Portland will help keep the power grid stable as Victoria chases a goal of 50 per cent renewables by 2030, Alcoa said.

“As a stable baseload energy consumer, the smelter will continue to provide important market stability as more renewables enter the system. Currently, more than 30 per cent of the smelter’s consumed electricity is derived from renewable sources, including electricity from a nearby wind farm. This figure is expected to grow with implementation of the Victorian Renewable Energy Target that aims to reach 50 per cent renewables by 2030,” Alcoa said in a statement.

Portland has been kept alive over the last decade by a succession of rolling subsidy deals from the state government, worth $200m over four years when last signed in 2017.

The rescue of Portland represents a rare bright spot for Australian manufacturing after a rocky period. ExxonMobil’s decision to shut the Altona refinery in Melbourne put 300 jobs in peril and concerns over the fate of Sanjeev Gupta’s industrial empire including the Whyalla steelworks following the collapse of his main lender, Greensill Capital.

While AGL holds the electricity contract with the smelter, Alcoa asked the incumbent’s rivals to consider bidding for the contract over fears that AGL may not have the appetite to take on the entire weight of supply by itself.

Breaking up the load allows separate suppliers to cover the 510 megawatt load for the facility but means AGL can keep part of the supply contract as it faces a separate test in NSW after Australia’s biggest aluminium smelter Tomago reopened negotiations with the company to strike a cheaper electricity contract.

Alinta and EnergyAustralia, which run the Loy Yang B and Yallourn brown coal plants in Victoria, were expected to take part in any electricity deal, but the inclusion of Origin was unexpected given its lighter baseload generation capacity in Victoria.

AGL initially approached the Australian Competition and Consumer Commission to open talks over whether it would allow a consortium of the state’s major electricity companies to work together on a contract. However, that was shelved a few months later and the three contracts that have been sealed were negotiated on an individual basis rather than via an approach to the ACCC.

Alcoa said current production is approximately 85 per cent of the smelter’s total capacity of 358,000 tonnes per year.

 
 

Portland uses 10 per cent of Victoria’s energy use each year, and produces almost 20 per cent of the nation’s aluminium output. It also provides a critical role in keeping Australia’s power grid stable.
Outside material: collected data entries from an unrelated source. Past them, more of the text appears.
(** An exception of the loop is that of the visit of a candidate. *)
Lemma compare_ncfiles_loop_sys_inl cands acc err :
  outcome (loop_sys cands acc) = inl err →
  ∃ c, c ∈ cands ∧ visit_raises is_file_sys W ref_dir opts ex c err.
Proof.
  revert acc. induction cands as [| c cs IH]; intros acc; [discriminate |].
  rewrite compare_ncfiles_loop_sys_cons. unfold visit_raises.
  destruct (is_file_sys (reference_of ref_dir c)) as [err' | [|]] eqn:Hfile.
  - intros [= ->]. exists c. split; [by left |]. rewrite Hfile. by left.
  - intros H. apply bind_outcome_inl in H as [H | (v & _ & H)].
    + exists c. split; [by left |]. rewrite Hfile. by right.
    + destruct (IH _ H) as (c' & Hin & Hc'). exists c'.
      split; [by right | done].
  - rewrite warn_then. simpl. intros H.
    destruct (IH _ H) as (c' & Hin & Hc'). exists c'.
    split; [by right | done].
Qed.

(** A comparison whose process runs, and whose output decodes unless the
    exit status is zero, returns. *)
Lemma compare_pair_safe c :
  is_file_sys (reference_of ref_dir c) = inr true →
  visit_safe is_file_sys W ref_dir opts ex c →
  returns (compare_pair W ref_dir opts ex c).
Proof.
  unfold visit_safe, returns, compare_pair. intros ->.
  rewrite compare_nc_nccmp_cases. cbv zeta. simpl arg_or.
  destruct (subprocess_run W _) as [err | proc]; [done |].
  intros Hsafe. apply orb_prop_elim in Hsafe.
  destruct (decide (returncode proc ≠ 0)) as [Hrc | Hrc]; [| done].
  destruct Hsafe as [Hzero | Hdec].
  - apply bool_decide_unpack in Hzero. contradiction.
  - apply bool_decide_unpack in Hdec as [text ->].
    by destruct (read_table W text).
Qed.

Lemma compare_ncfiles_loop_sys_returns cands acc :
  Forall (λ c, visit_safe is_file_sys W ref_dir opts ex c) cands →
  returns (loop_sys cands acc).
Proof.
  intros Hall. revert acc.
  induction Hall as [| c cs Hc _ IH]; intros acc; [done |].
  rewrite compare_ncfiles_loop_sys_cons.
  destruct (is_file_sys (reference_of ref_dir c)) as [err | [|]] eqn:Hfile.
  - unfold visit_safe in Hc. by rewrite Hfile in Hc.
  - destruct (returns_inr _ (compare_pair_safe c Hfile Hc)) as [v Hv].
    rewrite (bind_value _ _ (trace (compare_pair W ref_dir opts ex c)) v)
      by (rewrite <- Hv; apply surjective_py).
    apply (IH (acc ++ [v])).
  - rewrite warn_then. apply (IH acc).
Qed.

End SystemLoop.

Section SystemReport.

Context (candidate_run reference_run : WrfHydroRun)
  (opts : list string) (ex : option (list string)).

Abbreviation block_sys :=
  (category_block_sys is_file_sys W candidate_run reference_run opts ex).

Lemma RestartDiffs_init_sys_blocks o e :
  RestartDiffs_init_sys is_file_sys W candidate_run reference_run o e
  = (let opts := arg_or default_nccmp_options o in
     let ex := arg_or (Some default_exclude_vars) e in
     self <- category_block_sys is_file_sys W candidate_run reference_run
               opts ex Hydro fresh_report ;;
     self <- category_block_sys is_file_sys W candidate_run reference_run
               opts ex Lsm self ;;
     self <- category_block_sys is_file_sys W candidate_run reference_run
               opts ex Nudging self ;;
     ret self).
Proof.
  unfold RestartDiffs_init_sys, category_block_sys, compared, fresh_report.
  destruct candidate_run as [ch cl cn], reference_run as [rh rl rn].
  cbn [restart_of restart_hydro restart_lsm restart_nudging].
  destruct ch, rh, cl, rl, cn, rn; reflexivity.
Qed.

(** A block that returns leaves [diff_counts] a dictionary. *)
Lemma category_block_sys_keeps_dict cat self self' :
  is_Some (diff_counts self) →
  outcome (block_sys cat self) = inr self' →
  is_Some (diff_counts self').
Proof.
  intros [d Hd]. unfold category_block_sys.
  destruct (compared cat candidate_run reference_run).
  - intros H. apply bind_outcome_inr in H as (out & _ & H).
    unfold diff_counts_update in H.
    rewrite diff_counts_set_field, Hd in H. injection H as <-. by eexists.
  - rewrite warn_then. intros [= <-]. by exists d.
Qed.

(** A block raises only what the visit of a candidate raises. *)
Lemma category_block_sys_inl cat self err :
  is_Some (diff_counts self) →
  outcome (block_sys cat self) = inl err →
  ∃ first_reference rest c,
    restart_of cat reference_run = first_reference :: rest
    ∧ c ∈ restart_of cat candidate_run
    ∧ visit_raises is_file_sys W (parent first_reference) opts ex c err.
Proof.
  intros [d Hd]. unfold category_block_sys, compared, compare_ncfiles_sys.
  destruct (restart_of cat candidate_run) as [| c0 cs0] eqn:Hcands.
  { rewrite warn_then. discriminate. }
  destruct (restart_of cat reference_run) as [| r0 rs].
  { rewrite warn_then. discriminate. }
  intros H. apply bind_outcome_inl in H as [H | (out & _ & H)].
  - simpl arg_or in H.
    destruct (compare_ncfiles_loop_sys_inl _ _ _ _ _ _ H) as (c & Hin & Hc).
    by exists r0, rs, c.
  - unfold diff_counts_update in H.
    rewrite diff_counts_set_field, Hd in H. discriminate.
Qed.

(** A block returns when the visits of its candidates cannot raise. *)
Lemma category_block_sys_returns cat self :
  is_Some (diff_counts self) →
  (∀ first_reference rest,
     restart_of cat reference_run = first_reference :: rest →
     Forall (λ c, visit_safe is_file_sys W (parent first_reference) opts ex c)
       (restart_of cat candidate_run)) →
  ∃ self', outcome (block_sys cat self) = inr self'.
Proof.
  intros [d Hd] Hsafe.
  unfold category_block_sys, compared, compare_ncfiles_sys.
  destruct (restart_of cat candidate_run) as [| c0 cs0] eqn:Hcands.
  { rewrite warn_then. by eexists. }
  destruct (restart_of cat reference_run) as [| r0 rs].
  { rewrite warn_then. by eexists. }
  simpl arg_or.
  pose proof (compare_ncfiles_loop_sys_returns (parent r0) opts ex
                (c0 :: cs0) [] (Hsafe r0 rs eq_refl)) as Hret.
  apply returns_inr in Hret as [out Hout].
  rewrite (bind_value _ _ _ out (eq_trans (surjective_py _)
             (f_equal (pair _) Hout))).
  unfold diff_counts_update. rewrite diff_counts_set_field, Hd. simpl.
  by eexists.
Qed.

End SystemReport.

End System.

(** When [is_file] answers everywhere as the world has it, the functions
    with the system are the functions of the world. *)
Lemma compare_ncfiles_sys_agrees is_file_sys W cands refs o e :
  (∀ p, is_file_sys p = inr (is_file W p)) →
  compare_ncfiles_sys is_file_sys W cands refs o e
  = compare_ncfiles W cands refs o e.
Proof.
  intros Hall. unfold compare_ncfiles_sys, compare_ncfiles.
  destruct refs as [| r0 rs]; [done |].
  apply compare_ncfiles_loop_sys_agrees, Forall_forall. intros c _.
  apply Hall.
Qed.

Lemma RestartDiffs_init_sys_agrees is_file_sys W candidate_run reference_run
    o e :
  (∀ p, is_file_sys p = inr (is_file W p)) →
  RestartDiffs_init_sys is_file_sys W candidate_run reference_run o e
  = RestartDiffs_init W candidate_run reference_run o e.
Proof.
  intros Hall. unfold RestartDiffs_init_sys, RestartDiffs_init.
  by rewrite !(compare_ncfiles_sys_agrees _ _ _ _ _ _ Hall).
Qed.

(** X9: an exception of [compare_ncfiles] is the [IndexError] of an empty
    reference list, or an exception of [is_file] on the reference path of
    a candidate, or the exception of the comparison of a candidate whose
    reference is a file. *)
Theorem compare_ncfiles_sys_exception is_file_sys W candidates references
    o e err :
  outcome (compare_ncfiles_sys is_file_sys W candidates references o e)
  = inl err →
  (references = [] ∧ err = IndexError)
  ∨ ∃ first_reference rest c,
      references = first_reference :: rest
      ∧ c ∈ candidates
      ∧ (is_file_sys (reference_of (parent first_reference) c) = inl err
         ∨ (is_file_sys (reference_of (parent first_reference) c) = inr true
            ∧ outcome (compare_pair W (parent first_reference)
                         (arg_or default_nccmp_options o)
                         (arg_or (Some default_exclude_vars) e) c)
              = inl err)).
Proof.
  unfold compare_ncfiles_sys. destruct references as [| r0 rs].
  - intros [= <-]. by left.
  - intros H. right.
    destruct (compare_ncfiles_loop_sys_inl _ _ _ _ _ _ _ _ H)
      as (c & Hin & Hc).
    by exists r0, rs, c.
Qed.

(** X10: the constructor raises nothing of its own: an exception of the
    constructor is an exception of [is_file] on the reference path of a
    candidate, or the exception of the comparison of a candidate whose
    reference is a file, in a category with a reference collection that
    is not empty; it is never the [IndexError] of an empty collection, nor
    an [AttributeError] of [diff_counts]. *)
Theorem RestartDiffs_init_sys_exception is_file_sys W candidate_run
    reference_run o e err :
  outcome (RestartDiffs_init_sys is_file_sys W candidate_run reference_run
             o e) = inl err →
  ∃ cat first_reference rest c,
    restart_of cat reference_run = first_reference :: rest
    ∧ c ∈ restart_of cat candidate_run
    ∧ (is_file_sys (reference_of (parent first_reference) c) = inl err
       ∨ (is_file_sys (reference_of (parent first_reference) c) = inr true
          ∧ outcome (compare_pair W (parent first_reference)
                       (arg_or default_nccmp_options o)
                       (arg_or (Some default_exclude_vars) e) c)
            = inl err)).
Proof.
  rewrite RestartDiffs_init_sys_blocks. cbv zeta.
  set (opts := arg_or default_nccmp_options o).
  set (ex := arg_or (Some default_exclude_vars) e).
  assert (∀ cat self,
            is_Some (diff_counts self) →
            outcome (category_block_sys is_file_sys W candidate_run
                       reference_run opts ex cat self) = inl err →
            ∃ cat first_reference rest c,
              restart_of cat reference_run = first_reference :: rest
              ∧ c ∈ restart_of cat candidate_run
              ∧ visit_raises is_file_sys W (parent first_reference) opts ex
                  c err) as Hblock.
  { intros cat self Hd H.
    destruct (category_block_sys_inl _ _ _ _ _ _ _ _ _ Hd H)
      as (r0 & rs & c & Hc).
    by exists cat, r0, rs, c. }
  assert (is_Some (diff_counts fresh_report)) as Hd0 by (by eexists).
  intros H. apply bind_outcome_inl in H as [H | (s1 & H1 & H)].
  { by apply (Hblock Hydro fresh_report). }
  pose proof (category_block_sys_keeps_dict _ _ _ _ _ _ _ _ _ Hd0 H1) as Hd1.
  apply bind_outcome_inl in H as [H | (s2 & H2 & H)].
  { by apply (Hblock Lsm s1). }
  pose proof (category_block_sys_keeps_dict _ _ _ _ _ _ _ _ _ Hd1 H2) as Hd2.
  apply bind_outcome_inl in H as [H | (s3 & H3 & H)].
  { by apply (Hblock Nudging s2). }
  discriminate.
Qed.

(** X11: the constructor returns an object when, for each candidate of
    each category, [is_file] answers on the reference path and, if that
    path is a file, the process of the comparison runs and its output
    decodes unless it exits with status zero; empty collections,
    candidates without a reference and output that is no table are all
    absorbed. *)
Theorem RestartDiffs_init_sys_returns is_file_sys W candidate_run
    reference_run o e :
  (∀ cat first_reference rest,
     restart_of cat reference_run = first_reference :: rest →
     Forall (λ c, visit_safe is_file_sys W (parent first_reference)
                    (arg_or default_nccmp_options o)
                    (arg_or (Some default_exclude_vars) e) c)
       (restart_of cat candidate_run)) →
  ∃ t obj,
    RestartDiffs_init_sys is_file_sys W candidate_run reference_run o e
    = (t, inr obj).
Proof.
  intros Hsafe.
  assert (∃ obj, outcome (RestartDiffs_init_sys is_file_sys W candidate_run
                            reference_run o e) = inr obj) as [obj Hobj].
  { rewrite RestartDiffs_init_sys_blocks. cbv zeta.
    set (opts := arg_or default_nccmp_options o) in *.
    set (ex := arg_or (Some default_exclude_vars) e) in *.
    assert (is_Some (diff_counts fresh_report)) as Hd0 by (by eexists).
    destruct (category_block_sys_returns is_file_sys W candidate_run
                reference_run opts ex Hydro fresh_report Hd0 (Hsafe Hydro))
      as [s1 H1].
    pose proof (category_block_sys_keeps_dict _ _ _ _ _ _ _ _ _ Hd0 H1)
      as Hd1.
    destruct (category_block_sys_returns is_file_sys W candidate_run
                reference_run opts ex Lsm s1 Hd1 (Hsafe Lsm)) as [s2 H2].
    pose proof (category_block_sys_keeps_dict _ _ _ _ _ _ _ _ _ Hd1 H2)
      as Hd2.
    destruct (category_block_sys_returns is_file_sys W candidate_run
                reference_run opts ex Nudging s2 Hd2 (Hsafe Nudging))
      as [s3 H3].
    exists s3.
    rewrite (bind_value _ _ _ s1 (eq_trans (surjective_py _)
               (f_equal (pair _) H1))). simpl.
    rewrite (bind_value _ _ _ s2 (eq_trans (surjective_py _)
               (f_equal (pair _) H2))). simpl.
    rewrite (bind_value _ _ _ s3 (eq_trans (surjective_py _)
               (f_equal (pair _) H3))). done. }
  eexists _, obj. rewrite <- Hobj. apply surjective_py.
Qed.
It can idle its smelters for up to three hours at a time on short notice, freeing up about 440MW of energy at times of peak demand, more than any other single user in the state with a demand response capacity that is about three times that of the 150MW big battery in South Australia.

Alcoa has said a key point in negotiations over a new power deal is whether Portland will be compensated if it is forced to shut down during power outages.

Under the government deal Alcoa would be required to dial down its Portland smelter if the Victorian power grid comes under pressure in the summer heat, a role it has often played when coal-fired power stations become erratic as temperatures soar.

Portland’s future has also been bolstered by steady improvement in the price of aluminium since it hit rock bottom as the coronavirus pandemic hit manufacturing centres across the globe.

Alcoa and Australian-listed Alumina jointly own 55 per cent of the smelter on Victoria’s southwest coast, with China’s Citic and Japan’s Marubeni owning the rest.

Average electricity spot prices have halved from a year ago to between $40 to $45 a megawatt hour range in most states as a flood of cheap renewables lowered daytime prices along with cheaper gas and coal and softer demand amid COVID-19.

Electricity futures point to subdued conditions extending through this year and into 2022 with prices in the low $50MwH range, potentially making a cheaper contract easier to secure for Alcoa.